### [Task statement]
Needed from the data below: every line from the one with "deref access (fun a => deref w (fun c =>" up to and including the one with "Definition shmdata_release_one_write_access access", repeated exactly and with nothing else.

### [Data section]

Definition shmdata_get_mem access : M (world K) (option Z) :=
  deref access (fun a => mret (mem_ a)).

Definition shmdata_notify_clients w access (size : Z)
  : M (world K) (Z * option OneWriteAccess * option (CWriter K)) :=
  deref access (fun a => deref w (fun c =>
    '(n, a', wr) ← notify_clients size a (writer_ c);
    mret (n, Some a', Some (with_writer wr c)))).

Definition shmdata_release_one_write_access access : M (world K) unit :=
  match access with Some a => OneWriteAccess_dtor a | None => mret tt end.

Definition shmdata_get_shmmax `{StdioOS K} (has_log : bool) : M (world K) Z := get_shmmax has_log.
Definition shmdata_get_shmmni `{StdioOS K} (has_log : bool) : M (world K) Z := get_shmmni has_log.
End cwriter.

(** ** The follower *)

Record CFollower (K : Type) := mkCFollower {
  cf_on_data_cb_ : option (Z -> option Z -> Z -> M (world K) unit);
  cf_on_server_connected_ : option (Z -> cstr -> M (world K) unit);
  cf_on_server_disconnected_ : option (Z -> M (world K) unit);
  cf_user_data_ : Z;
  follower_ : Follower }.
Arguments mkCFollower {K}.

Section cfollower.
Context {K : Type} `{ErrnoOS K, SemOS K, ShmOS K, FileOS K, SockOS K}.

(** The three lambdas of [CFollower::CFollower]. *)
Definition CFollower_cbs (on_data_cb : option (Z -> option Z -> Z -> M (world K) unit))
  (on_server_connected : option (Z -> cstr -> M (world K) unit))
  (on_server_disconnected : option (Z -> M (world K) unit)) (user_data : Z) : reader_cbs K :=
  ReaderCbs
    (Some (fun data size =>
       match on_data_cb with Some f => f user_data data size | None => mret tt end))
    (Some (fun type_descr =>
       match on_server_connected with Some f => f user_data (c_str type_descr) | None => mret tt end))
    (Some (match on_server_disconnected with Some f => f user_data | None => mret tt end)).
(* ===== verification/Tools.v ===== *)
(** * The command-line tools (utils/sdflow.cpp, utils/sdcrash.cpp)

    [sdflow] prints the frames of a shmdata: its options, the printing of
    values, and the data callback.  [sdcrash] writes a counter: its options
    and its loop, through the C interface.  getopt is a list of options with
    their arguments, then the operands; numbers printed by printf and the
    float arithmetic are parameters. *)

From S2P Require Import Prelude Logger Regex StdLib Posix PosixModel SysVSem SysVShm KernelLimits.
From S2P Require Import SocketProtocol UnixSocketServer UnixSocketClient Reader ReaderTheorems.
From S2P Require Import Writer WriterTheorems Follower CInterface.

Definition UINT_MAX : Z := 4294967295.
Definition ULLONG_MAX : Z := 18446744073709551615.

(** [atoi]; undefined when the value is not an [int]. *)
Definition atoi (s : cstr) : outcome Z :=
  let (neg, s') := read_sign (skip_space s) in
  let v := digits_val 0 (span_digits s').1 in
  let z := if neg then (- v)%Z else v in
  if ((INT_MIN <=? z) && (z <=? INT_MAX))%Z then Ret z else Undef.

(** An option and its argument. *)
Record opt := Opt { opt_char : ascii; optarg : cstr }.

(** ** sdflow *)

Module Sdflow.
Definition MAX_FRAME_TIME_COUNT : nat := 30.

Section print_vals.
Context (sizeof : nat) (format : cstr -> cstr).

### [Expected output]
  deref access (fun a => deref w (fun c =>
    '(n, a', wr) ← notify_clients size a (writer_ c);
    mret (n, Some a', Some (with_writer wr c)))).

Definition shmdata_release_one_write_access access : M (world K) unit :=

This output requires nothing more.